Eviction and Poverty in American Cities
Robert Collinson, John Eric Humphries, Nicholas Mader, Davin Reed, Daniel Tannenbaum, Winnie van Dijk, Eviction and Poverty in American Cities. The Quarterly Journal of Economics, Volume 139, Issue 1, February 2024, Pages 57–120, https://doi.org/10.1093/qje/qjad042
More than two million US households have an eviction case filed against them each year. New research by Yale Professors John Eric Humphries and Winnie van Dijk and co-authors explores the long-term causal impacts of evictions.
What are the economic consequences of evictions? In new research forthcoming in the Quarterly Journal of Economics, Yale professors John Eric Humphries and Winnie van Dijk and co-authors show that:
- Individuals and families going through the eviction court process are often facing additional adversities, and evictions are typically precipitated by job loss or declining health up to two years prior.
- Evictions increase homelessness, reduce tenants’ earnings, and impede access to credit.
- Black and female tenants are more likely to face negative housing and employment outcomes following an eviction.
Research Context: Among OECD countries, the US has the highest number of evictions per renting household, amounting to over two million households a year. While the negative consequences of evictions have been explored through anthropological and sociological case studies—one notable example is Matthew Desmond’s work, Evicted—there has been little rigorous quantitative analysis that sheds light on tenants’ economic outcomes. In most eviction studies to date, it has been difficult to track tenant outcomes following an eviction because eviction court data and administrative data are not linked. It is also difficult to distinguish between the effects of an eviction and the effects of correlated crises such as unemployment or declining health that commonly precede an eviction.
Data and Analysis: To overcome these challenges, Humphries, van Dijk, and their colleagues constructed a new dataset that links administrative and commercial data to eviction court records from two large urban areas, New York, NY, and Cook County, IL (which contains Chicago). The administrative records included information on earnings, employment, residential address histories, interactions with homelessness systems, hospital visits, and credit bureau records. This first-of-its-kind dataset allowed the researchers to track tenants’ outcomes in the years before and after appearances in court. To identify the causal impact of eviction orders, the researchers used an instrumental variables (IV) design that relies on the random assignment of cases to judges who systematically vary in their tendency to evict. Through this analysis, they provide the first quasi-experimental evidence of the impacts of eviction rulings on a number of socioeconomic outcomes.
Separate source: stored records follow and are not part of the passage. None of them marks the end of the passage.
(** * PEG.js compiler core: passes, emitter and emitted parser runtime

    A shallow embedding of [src/passes.js] and [src/emitter.js].

    - JavaScript strings are sequences of UTF-16 code units: [list N].
    - The AST is an inductive type; the passes are functions on it.
    - The emitter produces parser source text from templates.  The text of
      the per-operator snippets is represented by a small statement
      language whose constructors are the lines of the templates, and the
      emitted parser is run by an interpreter of that language.
    - The helper functions of the emitted parser ([quote], [matchFailed],
      [buildErrorMessage], [computeErrorPosition]) are Rocq functions. *)

From Stdlib Require Import ZArith NArith List String Ascii Lia Zpow_facts.
From Stdlib Require Import Sorting.Sorted Permutation.
From stdpp Require Import base tactics option list numbers gmap strings pretty.

Set Warnings "-register-all,-clear-no-such-hyp".

Local Open Scope N_scope.
Local Open Scope list_scope.

(* ===================================================================== *)
(** * Part I. Definitions                                                 *)
(* ===================================================================== *)

(** ** JavaScript strings *)

Abbreviation jsstring := (list N) (only parsing).

(** A string literal of the source, as code units. *)
Definition js (s : string) : jsstring :=
  map N_of_ascii (list_ascii_of_string s).

(** Code units are 16 bits wide. *)
Definition wf_string (s : jsstring) : Prop := Forall (fun c => c < 65536) s.

Definition ch_bslash : N := 92.
Definition ch_dquote : N := 34.
Definition ch_cr : N := 13.
Definition ch_lf : N := 10.
Definition ch_tab : N := 9.
Definition ch_ff : N := 12.
Definition ch_ls : N := 8232.   (* U+2028 *)
Definition ch_ps : N := 8233.   (* U+2029 *)

Definition nl : jsstring := [ch_lf].

(** [Array.prototype.join]. *)
Fixpoint join (sep : jsstring) (l : list jsstring) : jsstring :=
  match l with
  | [] => []
  | [x] => x
  | x :: rest => x ++ sep ++ join sep rest
  end.

(** [String.prototype.split] on a one-character separator. *)
Fixpoint split_on (sep : N) (s : jsstring) : list jsstring :=
  match s with
  | [] => [[]]
  | c :: rest =>
      if c =? sep then [] :: split_on sep rest
      else match split_on sep rest with
           | [] => [[c]]
           | l :: ls => (c :: l) :: ls
           end
  end.

(** [s.replace(/c/g, by)] for a pattern that matches the single character
    [c], and [s.replace(/[class]/g, f)] for a one-character class. *)
Definition replace_char (c : N) (by_ : jsstring) (s : jsstring) : jsstring :=
  flat_map (fun x => if x =? c then by_ else [x]) s.

Definition replace_class (p : N -> bool) (f : N -> jsstring) (s : jsstring)
  : jsstring :=
  flat_map (fun x => if p x then f x else [x]) s.

(** Number to string, for non-negative integers ([String(n)], ['' + n]). *)
Definition string_of_nat (n : nat) : jsstring := js (pretty n).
Results: Evictions led to multiple—and often compounding—negative outcomes. Evictions led to short-run increases in homelessness and residential mobility. They also led to declines in financial health and credit scores, as well as increases in the number of hospital visits.
Eviction orders often leave tenants with little time to find new housing arrangements and prior eviction orders can also make it harder to find new housing since many landlords screen potential tenants’ rental history. The study showed that an eviction order increased the probability of using an emergency shelter by 3.4 percentage points in the year following the eviction, representing a more than 300% increase relative to those who are not evicted. The effects on tenants’ interactions with homelessness services even persisted into the second year after eviction. These estimates are substantially larger for Black and female tenants, for which the probability of interacting with the homelessness system up to two years after eviction was 5.7 and 6.8 percentage points, respectively. Relative to those who are not evicted, this represents a 467% increase for Black tenants and a 307% increase for female tenants.
Annual earnings following an eviction decreased by an average of roughly $1,300 in the first year, and $2,400 in the second year, amounting to a nearly 15 percent drop in income (from a sample baseline of $17,200 per year). These effects are more pronounced in Cook County than in New York, and also stronger for Black and female tenants in both locations.
Individuals and families going through the eviction court process are often facing additional adversities, and this research shows that evictions are typically precipitated by job loss or declining health up to two years prior. Future research could evaluate both eviction-preventive policies, such as emergency financial assistance and free legal aid, as well as eviction-responsive policies, such as homelessness diversion programs and subsidized housing.